- **ACTIVITY**: Write out once more the lines running from the top of the entries below to the line with "Hperm in Hk.", both ends included.

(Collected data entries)
━━━━━━━━
(** [products.length === ids.length] exactly when the keys are pairwise
    distinct and each one is stored. *)
Lemma findProducts_all db ids :
  length (findProducts db ids) = length ids
  ↔ NoDup ids ∧ ∀ k, k ∈ ids → is_Some (db !! k).
Proof.
  assert (Hsub : (findProducts db ids).*1 ⊆+ ids).
  { apply NoDup_submseteq; [apply NoDup_findProducts |].
    intros k Hk. by apply elem_of_findProducts_keys in Hk as [_ ?]. }
  split.
  - intros Hlen.
    assert (Hperm : (findProducts db ids).*1 ≡ₚ ids).
    { apply submseteq_length_Permutation; [done |].
      rewrite length_fmap. lia. }
    split.
    + rewrite <- Hperm. apply NoDup_findProducts.
    + intros k Hk. rewrite <- Hperm in Hk.
      by apply elem_of_findProducts_keys in Hk as [? _].
  - intros [Hnd Hall].
    assert (Hsup : ids ⊆+ (findProducts db ids).*1).
    { apply NoDup_submseteq; [done |].
      intros k Hk. apply elem_of_findProducts_keys. auto. }
    apply submseteq_length in Hsub, Hsup.
    rewrite length_fmap in Hsub, Hsup. lia.
Qed.
End FindProducts.

(** ** The loop of createSale *)


Lemma Forall2_impl_l {A B} (P : A → Prop) (R R' : A → B → Prop) l k :
  Forall P l → Forall2 R l k → (∀ x y, P x → R x y → R' x y) → Forall2 R' l k.
Proof.
  intros HP HR Himp. revert HP.
  induction HR; inversion 1; subst; constructor; auto.
Qed.
(** C3, on the sample store: alice logs in; an unknown address, a
    wrong password and the archived frank are refused alike. *)
Lemma login_accepts_or_is_unauthorized_witness :
  (exists session,
      AuthService.login (AuthService.mkLoginParams "alice@acme.test" "s3cret" None) Sample.world
      = (Ok session, Sample.world)
      /\ AuthService.verifyToken (AuthService.auth_token session)
         = Some (mkJwtPayload "u1" "alice@acme.test" "o1")
      /\ AuthService.id session = "u1"
      /\ AuthService.organization_id session = "o1")
  /\ AuthService.login (AuthService.mkLoginParams "nobody@acme.test" "s3cret" None) Sample.world
     = (Throw (UnauthorizedException "Invalid credentials"), Sample.world)
  /\ AuthService.login (AuthService.mkLoginParams "alice@acme.test" "guess" None) Sample.world
     = (Throw (UnauthorizedException "Invalid credentials"), Sample.world)
  /\ AuthService.login (AuthService.mkLoginParams "frank@acme.test" "letmein" None) Sample.world
     = (Throw (UnauthorizedException "Invalid credentials"), Sample.world).
Proof.
  split; [|split; [|split]].
  - destruct (login_accepts_or_is_unauthorized Sample.world
                (AuthService.mkLoginParams "alice@acme.test" "s3cret" None) sample_jwt_sound)
      as (Haccept & _).
    apply (Haccept Sample.alice "active" Sample.acme); try reflexivity. discriminate.
  - destruct (login_accepts_or_is_unauthorized Sample.world
                (AuthService.mkLoginParams "nobody@acme.test" "s3cret" None) sample_jwt_sound)
      as (_ & Hunknown & _).
    apply Hunknown. reflexivity.
  - destruct (login_accepts_or_is_unauthorized Sample.world
                (AuthService.mkLoginParams "alice@acme.test" "guess" None) sample_jwt_sound)
      as (_ & _ & Hwrong & _).
    apply (Hwrong Sample.alice); reflexivity.
  - destruct (login_accepts_or_is_unauthorized Sample.world
                (AuthService.mkLoginParams "frank@acme.test" "letmein" None) sample_jwt_sound)
      as (_ & _ & _ & Harchived).
    apply (Harchived Sample.frank); reflexivity.
Defined.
━━━━━━━━
- **OUTPUT FOR THIS TASK**:
(** [products.length === ids.length] exactly when the keys are pairwise
    distinct and each one is stored. *)
Lemma findProducts_all db ids :
  length (findProducts db ids) = length ids
  ↔ NoDup ids ∧ ∀ k, k ∈ ids → is_Some (db !! k).
Proof.
  assert (Hsub : (findProducts db ids).*1 ⊆+ ids).
  { apply NoDup_submseteq; [apply NoDup_findProducts |].
    intros k Hk. by apply elem_of_findProducts_keys in Hk as [_ ?]. }
  split.
  - intros Hlen.
    assert (Hperm : (findProducts db ids).*1 ≡ₚ ids).
    { apply submseteq_length_Permutation; [done |].
      rewrite length_fmap. lia. }
    split.
    + rewrite <- Hperm. apply NoDup_findProducts.
    + intros k Hk. rewrite <- Hperm in Hk.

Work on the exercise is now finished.